In fact, sexual function disturbances do exist in many patients with cardiac disease. Difficulties are most common in patients after heart attacks or with angina pectoris. The dysfunction is due to one or more of three major problems: psychological—fear on the part of the patient or the patient’s partner that sexual activities might lead to a worsening of the patient’s general condition or even sudden death; cardiac dysfunction—mainly angina or dyspnea; and drug-related side effects, especially from beta-blockers and diuretics, on sexual function.

There have been many studies on the problem of sexual activity after heart attack: at least half of all patients interviewed reported changes in their sexual activities. There was a significant reduction in the frequency and duration of intercourse, often because of decreased libido, depression, anxiety, a partner’s reluctance, fear of symptom relapse, angina, and impotence. Erectile difficulties occurred in almost half the patients: permanent impotence was found in approximately 10 percent, although ejaculatory difficulties were rare. A similar decrease in sexual activity was found in women: anorgasmia was a common complaint.

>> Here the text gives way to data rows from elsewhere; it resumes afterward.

(* ===== verification/Power.v ===== *)
(** * Devices and power management (kernel/device.c, arch/soc/atb110x/soc_pm.c)

    The table of devices with its busy flags, the decision whether an idle system may go to
    deep sleep, the sequence into deep sleep and out of it, and the reboot through the
    watchdog.  The system is compiled with CONFIG_DEEPSLEEP and CONFIG_DEEPSLEEP_SWITCH_32M. *)
From S2P Require Import Prelude Mmio.

Definition CMU_DIGITAL_BASE : Z := 0x40002000.
Definition PMU_REG_BASE : Z := 0x40008000.
Definition ACT_32M_CTL : Z := CMU_DIGITAL_BASE + 0x4.
Definition ACT_3M_CTL : Z := CMU_DIGITAL_BASE + 0x8.
Definition CMU_SYSCLK : Z := CMU_DIGITAL_BASE + 0xC.
Definition CMU_DEVCLKEN : Z := CMU_DIGITAL_BASE + 0x14.
Definition HCL32K_CTL : Z := 0x40004200.
Definition VD12_CTL : Z := PMU_REG_BASE.
Definition RAM_CTL : Z := PMU_REG_BASE + 0x44.
Definition JTAG_EN : Z := 0x40016000.
Definition _SCB_SCR : Z := 0xE000ED10.
Definition _SCB_SCR_SLEEPDEEP : Z := 4.
Definition ACT_32M_CTL_XTAL32M_EN : Z := 0.
Definition ACT_3M_CTL_RC3MEN : Z := 0.
Definition ACT_3M_CTL_RC3M_OK : Z := 5.
Definition CMU_SYSCLK_SLEEP_HFCLK_SEL : Z := 4.
Definition CMU_SYSCLK_CPU_CLK_SEL_MASK : Z := 3.
Definition HCL32K_CTL_HCL_32K_EN : Z := 0.
Definition VD12_CTL_VD12_LGBIAS_EN : Z := 8.
Definition VD12_CTL_VD12PD_EN : Z := 14.
Definition VD12_CTL_VD12_EN : Z := 4.
Definition CLOCK_ID_SPICACHE : Z := 1.
Definition CLOCK_ID_SPI0 : Z := 2.
Definition SYSTEM_CLOCK_32M : Z := 32000000.
Definition SYSTEM_CLOCK_3M : Z := 3000000.
Definition RAM2_START : Z := 0x20004000.
Definition RAM6_START : Z := 0x20008000.
Definition REBOOT_REASON_ADDR : Z := 0x40004038.
Definition REBOOT_REASON_MAGIC : Z := 0x544f4252.
Definition CONFIG_DEEPSLEEP_TICK_THRESH : Z := 10.
Definition K_FOREVER : Z := -1.
Definition SYS_PM_NOT_HANDLED : Z := 0.
Definition SYS_PM_DEEP_SLEEP : Z := 2.
Definition DEVICE_PM_ACTIVE_STATE : Z := 1.
Definition DEVICE_PM_SUSPEND_STATE : Z := 3.
Definition DEVICE_NUM_MAX : Z := 64.
Definition EBUSY : Z := 16.

Inductive power_states := SYS_POWER_STATE_CPU_SLEEP | SYS_POWER_STATE_DEEP_SLEEP | SYS_POWER_STATE_MAX.

(** An entry of the device table. *)
Record device := Device { d_name : string; d_api : bool; d_pm : bool }.

Record power := Power {
  device_busy : list Z;              (* two words of 32 flags *)
  sleep_32k : Z;
  deepsleep_disable_vd12 : Z;
  pm_state : power_states;
  system_core_clock : Z;
  application_wake_lock : Z
}.
#[export] Instance eta_power : EtaRecord power := fun r =>
  Power (device_busy r) (sleep_32k r) (deepsleep_disable_vd12 r) (pm_state r) (system_core_clock r)
    (application_wake_lock r).

(** ** The device table *)
(** The first device of that name that has an interface. *)
Definition device_get_binding (devices : list device) (name : string) : option nat :=
  fst <$> list_find (fun d => d_api d = true /\ d_name d = name) devices.

Definition set_bit32 (i w : Z) : Z := Z.lor w (Z.shiftl 1 i).
Definition clear_bit32 (i w : Z) : Z := Z.land w (Z.lnot (Z.shiftl 1 i)).
(** An atomic bit operation on the flags; outside the array it is undefined. *)
Definition upd_busy (f : Z -> Z -> Z) (dev : Z) (flags : list Z) : option (list Z) :=
  w ← rd flags (dev / 32); wr flags (dev / 32) (f (dev mod 32) w).
Definition busy_bit (flags : list Z) (i : Z) : bool :=
  match rd flags (i / 32) with Some w => Z.testbit w (i mod 32) | None => false end.

(** The scan of the 64 flags. *)
Fixpoint any_busy (n : nat) (flags : list Z) (i : Z) : Z :=
  match n with
  | O => 0
  | S n' => if busy_bit flags i then - EBUSY else any_busy n' flags (i + 1)
  end.
Definition device_any_busy_check (flags : list Z) : Z := any_busy (Z.to_nat DEVICE_NUM_MAX) flags 0.

Section Power.
Context (world : nat -> Z -> Z) (fuel : nat).
(** The device table and the first device of each initialisation level. *)
Context (devices : list device) (config_levels : list nat).
(** CONFIG_SPI0_XIP, CONFIG_USE_JTAG_IO_FOR_KEY; the retention area; the two voltages. *)
Context (xip jtag_for_key : bool) (ram_retention_start ram_retention_end dp_vdd_val normal_vdd_val : Z).
#[local] Abbreviation PM := (M (driver power)).
#[local] Abbreviation read := (sys_read32 (D := power) world).

Definition device_busy_set_new (dev : Z) : PM unit :=
  d ← get_dev; f ← lift (upd_busy set_bit32 dev (device_busy d)); upd_dev (fun d => d <| device_busy := f |>).
Definition device_busy_clear_new (dev : Z) : PM unit :=
  d ← get_dev; f ← lift (upd_busy clear_bit32 dev (device_busy d)); upd_dev (fun d => d <| device_busy := f |>).

Definition _sys_device_do_config_level (level : nat) : PM unit :=
  a ← lift (config_levels !! level);
  b ← lift (config_levels !! S level);
  foldr (fun i k => log (Ext "init" [Z.of_nat i]);; k) (mret tt) (seq a (b - a)).

(** Devices without power management are skipped. *)
Definition set_devices_state (st : Z) : PM unit :=
  foldr (fun e k => (when (d_pm e.2) (log (Ext "device_set_power_state" [Z.of_nat e.1; st])));; k) (mret tt)
    (imap pair devices).

(** ** Clocks and supplies *)
Definition set_bits (addr mask : Z) : PM unit := v ← read addr; sys_write32 (Z.lor v mask) addr.
Definition clear_bits (addr mask : Z) : PM unit := v ← read addr; sys_write32 (Z.land v (Z.lnot mask)) addr.
Fixpoint wait_bits (n : nat) (addr mask : Z) : PM unit :=
  match n with
  | O => ub
  | S n' => v ← read addr; if Z.land v mask =? 0 then wait_bits n' addr mask else mret tt
  end.

Definition request_32M_XTAL (ena : bool) : PM unit :=
  if ena then
    set_bits ACT_32M_CTL (Z.shiftl 1 ACT_32M_CTL_XTAL32M_EN);;
    wait_bits fuel ACT_32M_CTL (Z.shiftl 1 1)
  else
    clear_bits ACT_32M_CTL (Z.shiftl 1 ACT_32M_CTL_XTAL32M_EN);;
    log (BusyWait 100).

Definition request_rc_3M (ena : bool) : PM unit :=
  if ena then
    set_bits ACT_3M_CTL (Z.shiftl 1 ACT_3M_CTL_RC3MEN);;
    wait_bits fuel ACT_3M_CTL (Z.shiftl 1 ACT_3M_CTL_RC3M_OK)
  else clear_bits ACT_3M_CTL (Z.shiftl 1 ACT_3M_CTL_RC3MEN).

Definition request_vd12_largebias (ena : bool) : PM unit :=
  if ena then set_bits VD12_CTL (Z.shiftl 1 VD12_CTL_VD12_LGBIAS_EN)
  else clear_bits VD12_CTL (Z.shiftl 1 VD12_CTL_VD12_LGBIAS_EN).

Definition set_deep_sleep_clock : PM unit :=
  v ← read HCL32K_CTL;
  when (truthy (Z.land v (Z.shiftl 1 HCL32K_CTL_HCL_32K_EN))) (upd_dev (fun d => d <| sleep_32k := 0 |>));;
  d ← get_dev;
  if sleep_32k d =? 0 then set_bits CMU_SYSCLK (Z.shiftl 1 CMU_SYSCLK_SLEEP_HFCLK_SEL)
  else clear_bits CMU_SYSCLK (Z.shiftl 1 CMU_SYSCLK_SLEEP_HFCLK_SEL).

Complaints of cardiac origin, such as angina, shortness of breath, or palpitation, occur at all four stages of sexual response (excitement, plateau, orgasm, and resolution; see sexual response cycle). They are markedly increased in the resolution phase of these patients.

[edit] Therapeutic Approach

Resuming sexual activities, as part of rehabilitation following a cardiac event or cardiac intervention, must be based on four factors:

  • Medical assessment of the patient’s cardiac condition, particularly heart function (left ventricular function) and residual ischemia. Ventricular function assessment can be achieved by echocardiography (ultrasound of the heart) or nuclear mapping of the heart. Ischemia can be assessed by an exercise test, with or without adjacent nuclear mapping, or by prolonged electrocardiogram (ECG) monitoring;
  • Reassurance of the patient by the family physician or a cardiologist, based on the patient’s medical condition, and providing more detailed recommendations on what activities are possible. It is important to be aware of recommended positions during intercourse—usually the most familiar to the patient, or side-by-side;
  • Reevaluation of the patient’s medication and, if possible, attempting to change any medication that might be impairing their sexual function. The list of drugs associated with sexual dysfunction is long, headed by beta-blockers and diuretics. However, no medications should be changed or stopped without first consulting a physician;
  • If the above steps have failed to improve the patient’s sexual dysfunction status, a sex consultant or therapist should be consulted.

In conclusion, sexual dysfunction in coronary heart disease patients is not unusual, especially in post-myocardial infarction patients. Very often this unpleasant situation is at least partially reversible. Reasonable medical evaluation, treatment and reassurance play a critical role in this aspect of rehabilitation.